:: Work order ::
Every line below from the one containing "(* 95: the return *)" through the one containing "let wakeup := chrono_plus" must be transcribed exactly. Omit all lines outside that stretch.

:: Records drawn from a dataset ::
========================================================================

(** The branch [processDoc] takes. *)
Definition classify (data : value) : dialect :=
  if truthy (data?."sitemapindex"?."sitemap") then SitemapIndex
  else if truthy (data?."urlset"?."url") then UrlSet
  else if truthy (data?."rss"?."channel") then Rss
  else if truthy (data?."feed") then Atom
  else if truthy (data?."RDF") || truthy (data?."rdf") || truthy (data?."rdf:RDF") then Rdf
  else Generic.

(** [k in v] for a plain object. *)
Definition has_key (k : string) (v : value) : bool :=
  match v with
  | JObj kvs => existsb (λ kv, String.eqb kv.1 k) kvs
  | _ => false
  end.

Section Dialects.

Context (rt : Runtime).

(** C7, amended. Each document is handled by exactly one extractor, chosen
    by testing in the fixed order sitemap index, URL set, RSS, Atom, RDF
    whether the value at the container path is truthy - not whether the key
    is present; the generic fallback takes what is left. *)
Theorem processDoc_dispatch (data : value) :
  (∀ base fromTs st,
     processDoc rt base fromTs data st =
     match classify data with
     | SitemapIndex => sitemapIndex rt base (data?."sitemapindex"?."sitemap") st
     | UrlSet => urlSet rt base fromTs (data?."urlset"?."url") st
     | Rss => rss rt base fromTs (data?."rss"?."channel") st
     | Atom => atom rt base fromTs (data?."feed") st
     | Rdf => rdf rt base fromTs (data?."RDF" ||| data?."rdf" ||| data?."rdf:RDF") st
     | Generic => genericFallback rt base fromTs data st
     end)
  ∧ (classify data = SitemapIndex ↔ truthy (data?."sitemapindex"?."sitemap") = true)
  ∧ (classify data = UrlSet ↔
       truthy (data?."sitemapindex"?."sitemap") = false
       ∧ truthy (data?."urlset"?."url") = true)
  ∧ (classify data = Rss ↔
       truthy (data?."sitemapindex"?."sitemap") = false
       ∧ truthy (data?."urlset"?."url") = false
       ∧ truthy (data?."rss"?."channel") = true)
  ∧ (classify data = Atom ↔
       truthy (data?."sitemapindex"?."sitemap") = false
       ∧ truthy (data?."urlset"?."url") = false
       ∧ truthy (data?."rss"?."channel") = false
       ∧ truthy (data?."feed") = true)
  ∧ (classify data = Rdf ↔
       truthy (data?."sitemapindex"?."sitemap") = false
       ∧ truthy (data?."urlset"?."url") = false
       ∧ truthy (data?."rss"?."channel") = false
       ∧ truthy (data?."feed") = false
       ∧ (truthy (data?."RDF") = true ∨ truthy (data?."rdf") = true
          ∨ truthy (data?."rdf:RDF") = true)).
Proof.
  unfold processDoc, classify.
  destruct (truthy (data?."sitemapindex"?."sitemap")).
  { repeat split; intros; try done; naive_solver. }
  destruct (truthy (data?."urlset"?."url")).
  { repeat split; intros; try done; naive_solver. }
  destruct (truthy (data?."rss"?."channel")).
  { repeat split; intros; try done; naive_solver. }
  destruct (truthy (data?."feed")).
  { repeat split; intros; try done; naive_solver. }
  destruct (truthy (data?."RDF")), (truthy (data?."rdf")), (truthy (data?."rdf:RDF"));
    simpl; repeat split; intros; try done; naive_solver.
Qed.
(** updater.cc:85-90. *)
Definition NotifyStopUpdater (w : World) : outcome World :=
  match timer_ w with
  | Unlocked => Aborts
  | Locked =>
      let w := set_timer Unlocked w in
      Returns (verbose ("Unlocked timer for " ++ name_ w)%string w)
  end.

#[export] Instance hooks : MetadataUpdater.Hooks World := {
  MetadataUpdater.name := name_;
  MetadataUpdater.LOG := LOG;
  MetadataUpdater.ValidateStaticConfiguration := ValidateStaticConfiguration;
  MetadataUpdater.ShouldStartUpdater := ShouldStartUpdater;
  MetadataUpdater.ValidateDynamicConfiguration :=
    fun w => inherited_ValidateDynamicConfiguration (config_ w);
  MetadataUpdater.StartUpdater := StartUpdater;
  MetadataUpdater.NotifyStopUpdater := NotifyStopUpdater
}.

(** The destructor (updater.cc:58-62): [join] returns once the thread
    function has returned, and leaves the handle not joinable. *)
Definition Destructor (w : World) : outcome World :=
  match reporter_thread_ w with
  | None => Returns w
  | Some Finished => Returns (set_thread None w)
  | Some _ => Blocks
  end.

(** One transition of [PollForMetadata] (updater.cc:92-126) from the control
    point [pc].  [answer] is what [query_metadata_()] returns when the
    transition is its return.

    [std::timed_mutex::try_lock_until] is taken by its contract: it returns
    true exactly when it has taken the mutex, which it does when it finds it
    unlocked; on a locked mutex it returns false, at the deadline by the
    standard, and possibly earlier (the early return line 110 is written
    for).  When it returns is the scheduler's choice here. *)
Definition PollForMetadata (pc : reporter)
    (answer : list ResourceMetadata) (w : World) : World :=
  match pc with
  | Querying =>
      (* 95: the call *)
      set_thread (Some (InQuery (now w))) w
  | InQuery called =>
      (* 95: the return *)
      set_thread (Some (Iterating answer)) (record (CallQuery called answer) w)
  | Iterating (result :: rest) =>
      (* 97 *)
      set_thread (Some (Consuming result rest))
                 (record (CallUpdateResource result) w)
  | Consuming result rest =>
      (* 98 *)
      set_thread (Some (Iterating rest)) (record (CallUpdateMetadata result) w)
  | Iterating [] =>
      (* 101-106 *)
      let w :=
        verbose ("Trying to unlock the timer for " ++ name_ w)%string w in
      let start := now w in
      let wakeup := chrono_plus start (period_ w) in
      set_thread (Some (Waiting start wakeup)) w
  | Waiting start wakeup =>
      (* 107: the return of [try_lock_until] *)
      match timer_ w with
      | Unlocked =>
          (* true: the mutex is taken, both loops end with [done] set *)
          let w := set_timer Locked w in
          (* 123-125 *)
          let w :=
            verbose ("Timer unlocked (stop polling) for " ++ name_ w)%string
                    w in
          set_thread (Some Finished) w
      | Locked =>
          (* false *)
          set_thread (Some (Woken start wakeup)) w
      end
  | Woken start wakeup =>
      (* 108-120 *)
      if chrono_less (now w) wakeup then
        (* 110-112: [continue], the condition of line 107 is evaluated again *)
        set_thread (Some (Waiting start wakeup)) w
      else
        let w := verbose (" Timer unlock timed out after "
                          ++ show_seconds (now w - start)
                          ++ "s (good) for " ++ name_ w)%string w in
        (* 118-120: [start] and [wakeup] are assigned and never read again;
           [done = false] ends the inner loop and repeats the outer one *)
        set_thread (Some Querying) w
  | Finished => w
  end.

Arguments PollForMetadata : simpl never.

(** What can happen next. *)
Inductive event :=
| Elapse (ticks : N)
    (* time passes: the clock advances *)
| ClockSet (reading : Z)
    (* the clock is set: [high_resolution_clock] need not be steady *)
| CallStart
| CallNotifyStop
| QueryReturns (result : list ResourceMetadata)
    (* the query callback returns [result] to the reporter thread *)
| ReporterStep.
    (* the reporter thread runs up to its next call or return *)

Definition exec (w : World) (e : event) : outcome World :=
  match e with
  | Elapse ticks => Returns (set_now (now w + Z.of_N ticks) w)
  | ClockSet reading => Returns (set_now reading w)
  | CallStart => MetadataUpdater.Start w
  | CallNotifyStop => MetadataUpdater.NotifyStop w
  | QueryReturns result =>
      match reporter_thread_ w with
      | Some (InQuery called) =>
          Returns (PollForMetadata (InQuery called) result w)
      | _ => Blocks
      end
  | ReporterStep =>
      match reporter_thread_ w with
      | None | Some (InQuery _) | Some Finished => Blocks
      | Some pc => Returns (PollForMetadata pc [] w)
      end
  end.

(** A schedule runs as long as each call returns or throws; an exception
    leaves [Start] and the caller goes on. *)
Fixpoint run (schedule : list event) (w : World) : option World :=
  match schedule with
  | [] => Some w
  | e :: rest =>
      match exec w e with
      | Returns w' | Throws _ w' => run rest w'
      | Blocks | Aborts => None
      end
  end.

(** *** The call history and its shape *)

(** The store callbacks of one result, in the order of lines 97-98. *)
Definition pair_calls (r : ResourceMetadata) : list call :=
  [CallUpdateResource r; CallUpdateMetadata r].

(** What one whole poll round calls: the query, then the two callbacks of
    each element of its result, in the result's order. *)
Definition round_calls (round : Z * list ResourceMetadata) : list call :=
  CallQuery (fst round) (snd round) :: flat_map pair_calls (snd round).

Definition rounds (h : list (Z * list ResourceMetadata)) : list call :=
  flat_map round_calls h.

Definition prefix (l m : list call) : Prop := exists tail, m = l ++ tail.

Fixpoint query_times (cs : list call) : list Z :=
  match cs with
  | [] => []
  | CallQuery t _ :: cs => t :: query_times cs
  | _ :: cs => query_times cs
  end.

Fixpoint store_calls (cs : list call) : list call :=
  match cs with
  | [] => []
  | CallQuery _ _ :: cs => store_calls cs
  | c :: cs => c :: store_calls cs
  end.

(** Each time point is at least [p] after the one before it. *)
Fixpoint spaced (p : Z) (ts : list Z) : Prop :=
  match ts with
  | t1 :: ((t2 :: _) as rest) => t1 + p <= t2 /\ spaced p rest
  | _ => True
  end.

(** A transition: the call returned, or [Start] threw. *)
Definition step (w : World) (e : event) (w' : World) : Prop :=
  exec w e = Returns w' \/ exists err, exec w e = Throws err w'.

Definition reachable (w0 w : World) : Prop :=
  exists schedule, run schedule w0 = Some w.

Definition is_reporter_event (e : event) : Prop :=
  match e with
  | QueryReturns _ | ReporterStep => True
  | _ => False
  end.

(** Every run of the reporter thread alone from [w] is finite and ends with
    the thread function returned, whatever the query callback returns. *)
Inductive finishes : World -> Prop :=
| finishes_now w :
    reporter_thread_ w = Some Finished -> finishes w
| finishes_later w :
    (exists e w', is_reporter_event e /\ exec w e = Returns w') ->
    (forall e w', is_reporter_event e -> exec w e = Returns w' -> finishes w') ->
    finishes w.

(** The transitions, one case per way a call can return. *)
Inductive transition (w : World) : event -> World -> Prop :=
| t_elapse ticks :
    transition w (Elapse ticks) (set_now (now w + Z.of_N ticks) w)
| t_clock_set reading :
    transition w (ClockSet reading) (set_now reading w)
| t_start_throws :
    transition w CallStart w
| t_start_skips :
    period_ w <= 0 ->
    transition w CallStart (LOG INFO ("Not starting " ++ name_ w)%string w)
| t_start_runs :
    0 < period_ w -> timer_ w = Unlocked -> reporter_thread_ w = None ->
    transition w CallStart
      (set_thread (Some Querying)
         (verbose ("Locked timer for " ++ name_ w)%string (set_timer Locked w)))
| t_stop :
    timer_ w = Locked ->
    transition w CallNotifyStop
      (verbose ("Unlocked timer for " ++ name_ w)%string (set_timer Unlocked w))
| t_query called result :
    reporter_thread_ w = Some (InQuery called) ->
    transition w (QueryReturns result)
               (PollForMetadata (InQuery called) result w)
| t_reporter pc :
    reporter_thread_ w = Some pc ->
    (forall called, pc <> InQuery called) -> pc <> Finished ->
    transition w ReporterStep (PollForMetadata pc [] w).

(** The clock is not set: it only advances. *)
Definition steady (e : event) : Prop :=
  match e with ClockSet _ => False | _ => True end.

(** The deadline arithmetic is exact: the comparison of line 110 fails only
    on a reading that is one period or more after the start. *)
Definition exact_chrono : Prop :=
  forall start reading period,
    chrono_less reading (chrono_plus start period) = false ->
    start + period <= reading.

(** A thread exists only with a positive period, and the deadline it waits
    for is the one computed from the start it holds. *)
Definition deadlines (w : World) : Prop :=
  match reporter_thread_ w with
  | None => True
  | Some pc =>
      0 < period_ w /\
      match pc with
      | Waiting start wakeup | Woken start wakeup =>
          wakeup = chrono_plus start (period_ w)
      | _ => True
      end
  end.

(** Queries made so far are spaced by the period, and the reporter's
    deadline is one period after a clock value read after the last query. *)
Definition timing (w : World) : Prop :=
  spaced (period_ w) (query_times (calls w)) /\
  match reporter_thread_ w with
  | None => calls w = []
  | Some pc =>
      0 < period_ w /\
      match pc with
      | Querying =>
          forall t, In t (query_times (calls w)) -> t + period_ w <= now w
      | InQuery called =>
          called <= now w /\
          forall t, In t (query_times (calls w)) -> t + period_ w <= called
      | Waiting start wakeup | Woken start wakeup =>
          wakeup = chrono_plus start (period_ w) /\ start <= now w /\
          forall t, In t (query_times (calls w)) -> t <= start
      | _ => forall t, In t (query_times (calls w)) -> t <= now w
      end
  end.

========================================================================

:: Response for this exercise ::
      (* 95: the return *)
      set_thread (Some (Iterating answer)) (record (CallQuery called answer) w)
  | Iterating (result :: rest) =>
      (* 97 *)
      set_thread (Some (Consuming result rest))
                 (record (CallUpdateResource result) w)
  | Consuming result rest =>
      (* 98 *)
      set_thread (Some (Iterating rest)) (record (CallUpdateMetadata result) w)
  | Iterating [] =>
      (* 101-106 *)
      let w :=
        verbose ("Trying to unlock the timer for " ++ name_ w)%string w in
      let start := now w in
      let wakeup := chrono_plus start (period_ w) in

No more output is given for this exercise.